» **What the exercise asks**:
Return the lines below exactly, starting with the line that contains "List.find (λ t, String.eqb" and stopping after the last line.

» **Available data**:
== Segment start ==
(** ** Only proposals *)

(** The tables that trading rests on. *)
Definition trading_view (d : db) :=
  (accounts d, risk_policy d, risk_override d, orders d, audit_log d, emergency_reconciled d).
Definition window_of (t : triggered_row) : string * string := (t_alert_id t, t_trigger_key t).

Record proposing_db (d d' : db) : Prop := {
  pr_trading : trading_view d' = trading_view d;
  pr_added : ∃ new fired,
    pending_orders d' = pending_orders d ++ new ∧ triggered_alerts d' = triggered_alerts d ++ fired ∧
    Forall (λ q, q_status q = P_awaiting_approval) new ∧
    map q_alert_id new `sublist_of` map t_alert_id fired;
  pr_windows : NoDup (map window_of (triggered_alerts d)) → NoDup (map window_of (triggered_alerts d')) }.

Definition proposing {X} : relation (services X) := λ s s',
  proposing_db (w_db (sv_world s)) (w_db (sv_world s')) ∧ w_trace (sv_world s') = w_trace (sv_world s) ∧
  w_closed (sv_world s') = w_closed (sv_world s).

Lemma proposing_db_same d d' :
  trading_view d' = trading_view d → pending_orders d' = pending_orders d →
  triggered_alerts d' = triggered_alerts d → proposing_db d d'.
Proof.
  intros Ht Hp Hg. split; [done| |by rewrite Hg]. exists [], []. rewrite !app_nil_r. done.
Qed.

#[export] Instance proposing_db_preorder : PreOrder proposing_db.
Proof.
  split; [intros d; by apply proposing_db_same|].
  intros d1 d2 d3 [Ht1 (n1 & f1 & Hp1 & Hg1 & Ha1 & Hs1) Hw1] [Ht2 (n2 & f2 & Hp2 & Hg2 & Ha2 & Hs2) Hw2].
  split; [congruence| |auto]. exists (n1 ++ n2), (f1 ++ f2).
  rewrite Hp2, Hp1, Hg2, Hg1, <-!app_assoc. split_and!; [done|done|by apply Forall_app|].
  rewrite !map_app. by apply sublist_app.
Qed.
#[export] Instance proposing_preorder {X} : PreOrder (proposing (X:=X)).
Proof.
  split; [intros s; split; [reflexivity|by split]|].
  intros x y z (H1 & ? & ?) (H2 & ? & ?). split; [by etrans|split; congruence].
Qed.
(* ===== verification/Migrations.v ===== *)
(** [storage/migrations.py]: the schema as a list of numbered migrations, and the
    runner.

    A database file is its tables, its indexes and the rows of [schema_migrations].
    The [sqlite3] module commits a schema statement at once (a transaction is only
    opened for data), and [executescript] commits what is open; so each statement
    below is durable on its own, and only the insertion of the version row is a
    transaction.  Names are lower case, as all of the source's are.  The file lock
    around the run makes runs follow each other. *)

From Stdlib Require Import ZArith String.
From S2P Require Import Prelude PyFloat PyVal Errors Monad Broker Tables Db.
Local Open Scope string_scope.
Local Open Scope list_scope.

(** ** Schemas and statements *)

Record table := mk_table {
  st_name : string;
  st_columns : list (string * string);            (* with their declarations *)
  st_constraints : list (string * list string) }.

Record index := mk_index { ix_name : string; ix_table : string; ix_columns : list string }.

(** A row of [schema_migrations]. *)
Record version_row := mk_version { vr_version : Z; vr_name : string; vr_applied_at : Z }.

Record file := mk_file { f_tables : list table; f_indexes : list index; f_versions : list version_row }.

Inductive stmt :=
| CreateTable (name : string) (columns : list (string * string)) (constraints : list (string * list string))
| CreateIndex (if_not_exists : bool) (name on_table : string) (columns : list string)
| AddColumn (on_table name declaration : string).

Definition find_table (name : string) (f : file) : option table :=
  List.find (λ t, String.eqb (st_name t) name) (f_tables f).
Definition has_table (name : string) (f : file) : bool := existsb (λ t, String.eqb (st_name t) name) (f_tables f).
Definition has_index (name : string) (f : file) : bool := existsb (λ i, String.eqb (ix_name i) name) (f_indexes f).
Definition column_names (t : table) : list string := map fst (st_columns t).

(** An indexed column, without its direction. *)
Definition index_column (c : string) : string := default c (head (String.words c)).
== Segment end ==
» **Reply to the exercise**:
  List.find (λ t, String.eqb (st_name t) name) (f_tables f).
Definition has_table (name : string) (f : file) : bool := existsb (λ t, String.eqb (st_name t) name) (f_tables f).
Definition has_index (name : string) (f : file) : bool := existsb (λ i, String.eqb (ix_name i) name) (f_indexes f).
Definition column_names (t : table) : list string := map fst (st_columns t).

(** An indexed column, without its direction. *)
Definition index_column (c : string) : string := default c (head (String.words c)).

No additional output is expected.